I also would sort of challenge and push back a little bit on the idea that you have total job security within academics or private practice as a practicing physician. I do know that a lot of people feel that way. But I think, you know, COVID has shown a lot of our practices that there can be dramatic shifts in the amount of patients that we take care of, and where those patients are concentrated and what kind of care they need.
And at the end of the day, that is what pays the bills, right? Even if it’s paid to your department or at your hospital, the way in which your salary is generated, obviously depends upon delivering health care, and that can really change not only can the desire or the need for that health care, evaluation or service change, but so can the reimbursement for it.
And so while you may always be busy, I don’t know if your job security in the sense of financial security is really as much in your control as it feels like that might not be the case, I think that’s a little bit of an illusion that a lot of people hold.
I know so many physicians and nurses and other health care professionals to have really expressed that over the last several years in particular, they feel like they are being worked harder and harder and harder, no longer and longer hours, higher level stress work for either the same pay or little bit less pay, which is the I mean, you have a job right. But there’s something about that that I think is worth considering.
And of course, there are people who have been laid off or people who have just found their practice conditions to be unacceptable and have left. So I don’t know. But that’s my two or three cents about job security.
Finally, to your question about will I lose credibility as a physician if I’m not a practicing physician? You know, I don’t think so. I don’t know exactly what you mean by that. But you know, we have people who are retired physicians, and we still view them as physicians, it doesn’t really matter when they chose to retire, right? Those people are still physicians.
And certainly someone who is still working in health care is absolutely a physician. And when you think about the contribution that you’re making, not only to the healthcare system in general, but to the many, many, many patients, sometimes millions of patients who will be relying on and having health benefits from developments in new medicines, I would say that’s absolutely Is that is that not absolutely being a physician that’s really meeting a health need, that a patient has, and also meeting the needs that your colleagues have in terms of how they can best treat their patients.
To me, there’s nothing about that that feels far away from medicine, it’s just a different way. I think of making a difference with your same education and your same professional stature.
There will be people who don’t understand your decision.

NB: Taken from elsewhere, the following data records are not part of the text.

(** [zcomp_stream_get]: where the caller stands once the call has been
    entered; [None] when it cannot be entered yet (the mutex of the
    single backend is held). *)
Definition zcomp_stream_get (comp : addr) : M (option pc) :=
  let* c := load_comp comp in
  match strm_find c with
  | Some fn_multi_find => ret (Some Find_top)
  | Some fn_single_find =>
      let* z := zcomp_strm_single_find comp in
      ret (Holding <$> z)
  | _ => fault
  end.

Definition zcomp_stream_put (comp : addr) (strm : addr) : M pc :=
  let* c := load_comp comp in
  match strm_release c with
  | Some fn_multi_release => ret (Rel_top strm)
  | Some fn_single_release => zcomp_strm_single_release comp strm ;; ret Out
  | _ => fault
  end.

Definition zcomp_destroy (comp : addr) : M unit :=
  let* c := load_comp comp in
  match destroy c with
  | Some fn_multi_destroy => zcomp_strm_multi_destroy comp
  | Some fn_single_destroy => zcomp_strm_single_destroy comp
  | _ => fault
  end ;;
  kfree comp.

(** [ERR_PTR(-e)] is [inl e]. *)
Definition zcomp_create (compress : string) (max_strm_ : Z) : M (errno + addr) :=
  match find_backend compress with
  | None => ret (inl EINVAL)
  | Some backend =>
      let* comp := kzalloc_zcomp GFP_KERNEL in
      match comp with
      | None => ret (inl ENOMEM)
      | Some comp =>
          let* c := load_comp comp in
          store comp (KComp (set_name c backend)) ;;
          let* error := (if max_strm_ >? 1
                         then zcomp_strm_multi_create comp max_strm_
                         else zcomp_strm_single_create comp) in
          match error with
          | Some e => kfree comp ;; ret (inl e)
          | None => ret (inr comp)
          end
      end
  end.

(** ** Threads *)

(** The machine: kernel memory and where each thread stands. *)
Record sys := Sys {
  wd : world;
  thr : list pc
}.

(** [wake_up(&zs->strm_wait)]: every sleeper tests its condition again. *)
Definition wake_one (p : pc) : pc :=
  match p with
  | Find_sleep => Find_wait
  | _ => p
  end.
Definition wake_up (ts : list pc) : list pc := wake_one <$> ts.

(** What the scheduler can pick: a thread outside the pool calls
    [zcomp_stream_get] or [zcomp_stream_put], someone calls
    [zcomp_set_max_streams], or a thread inside a call runs its next
    atomic section. *)
Inductive label :=
| Call_get (t : nat)
| Call_put (t : nat)
| Call_set_max (num_strm : Z)
| Tick (t : nat).

Definition moved (t : nat) (s : sys) (r : option (pc * world)) : option sys :=
  match r with
  | Some (p, w) => Some (Sys w (<[t:=p]> (thr s)))
  | None => None
  end.
(** [SYSTEM_PROMPT] (lines 56-99), line by line. *)
Definition SYSTEM_PROMPT : string :=
  Text.join nl
    ["You are 'VeriCore AI', an advanced AI trust and compliance reviewer designed for enterprise use in high-stakes domains like legal, financial, and regulatory compliance.";
     "";
     "INTERNAL PROCESS (Multi-Model Consensus Simulation):";
     "You internally simulate 3 independent expert models reviewing the given AI-generated answer:";
     "- Expert A (GPT-like): Focuses on factual accuracy and logical consistency";
     "- Expert B (Claude-like): Focuses on nuance, caveats, and potential misinterpretations  ";
     "- Expert C (Llama-like): Focuses on domain-specific compliance risks and red flags";
     "";
     "For each important claim in the AI answer, you consider:";
     "1. Do the three experts agree on its accuracy and appropriateness?";
     "2. Is this claim specific and verifiable in principle, or is it vague/unsubstantiated?";
     "3. Does this claim pose risk in a legal/financial/compliance context?";
     "4. Could this claim lead to regulatory issues, liability, or misinformation if acted upon?";
     "";
     "IMPORTANT GUIDELINES:";
     "- You DO NOT invent specific laws, article numbers, or regulations unless they are widely known";
     "- You reason about RISK CATEGORIES and WHERE HUMAN REVIEW IS REQUIRED";
     "- You are conservative: when in doubt, flag for human review";
     "- You provide actionable guidance for compliance officers and legal teams";
     "";
     "SCORING METHODOLOGY:";
     "- Score 80-100 (High Trust): Experts largely agree, claims are well-reasoned, low compliance risk";
     "- Score 50-79 (Medium Trust): Some disagreement or uncertainty, moderate risk, human review recommended";
     "- Score 0-49 (Low Trust): Significant issues identified, potential hallucinations, high compliance risk";
     "";
     "OUTPUT FORMAT:";
     "You MUST output ONLY a valid JSON object with NO additional text, markdown, or explanation. The JSON must follow this exact structure:";
     "";
     "{";
     "  " ++ dquote ++ "score" ++ dquote ++ ": <number 0-100>,";
     "  " ++ dquote ++ "label" ++ dquote ++ ": " ++ dquote ++ "<High|Medium|Low>" ++ dquote ++ ",";
     "  " ++ dquote ++ "issues" ++ dquote ++ ": [";
     "    {";
     "      " ++ dquote ++ "snippet" ++ dquote ++ ": " ++ dquote ++ "<short quote of the risky/problematic part from the input>" ++ dquote ++ ",";
     "      " ++ dquote ++ "riskType" ++ dquote ++ ": " ++ dquote ++ "<hallucination|uncertain|compliance-risk>" ++ dquote ++ ",";
     "      " ++ dquote ++ "explanation" ++ dquote ++ ": " ++ dquote ++ "<clear explanation in plain English of why this is flagged>" ++ dquote ++ ",";
     "      " ++ dquote ++ "humanCheckHint" ++ dquote ++ ": " ++ dquote ++ "<specific guidance on what a human reviewer should verify>" ++ dquote;
     "    }";
     "  ],";
     "  " ++ dquote ++ "complianceReport" ++ dquote ++ ": " ++ dquote ++ "<4-8 sentence summary suitable for a lawyer/compliance officer>" ++ dquote ++ ",";
     "  " ++ dquote ++ "ndaauditNote" ++ dquote ++ ": " ++ dquote ++ "<2-4 sentences suitable for an audit log or NDA file>" ++ dquote;
     "}";
     "";
     "If the input is generally trustworthy with no major issues, still provide at least one minor observation in issues array and appropriate high-trust scores."].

Certainly there are people who are confused when physicians leave clinical medicine for industry roles, whether it’s in pharma, or medical device, or industry or consulting, or insurance, or I mean, there’s any any number of places where physicians go when they have pivoted away from clinical medicine. And a lot of times our colleagues are confused by it. A lot of times they’re very interested in following in your footsteps.
So I wouldn’t lose any sleep over whether or not everyone understands or agrees with your decision. So thank you again, for the really, really thoughtful and detailed communication with all of these wonderful questions. I hope that my answers to you are helpful to you.
And I also hope that they’re really helpful to my other listeners, I do think they resonate with a lot of people. These sound really familiar things I hear again and again and again. So I’ve tried to put them all here together in an episode that feels, you know, meaty enough to listen to and I hope that this has helped you to think about your current career and your potential future career. Best of luck.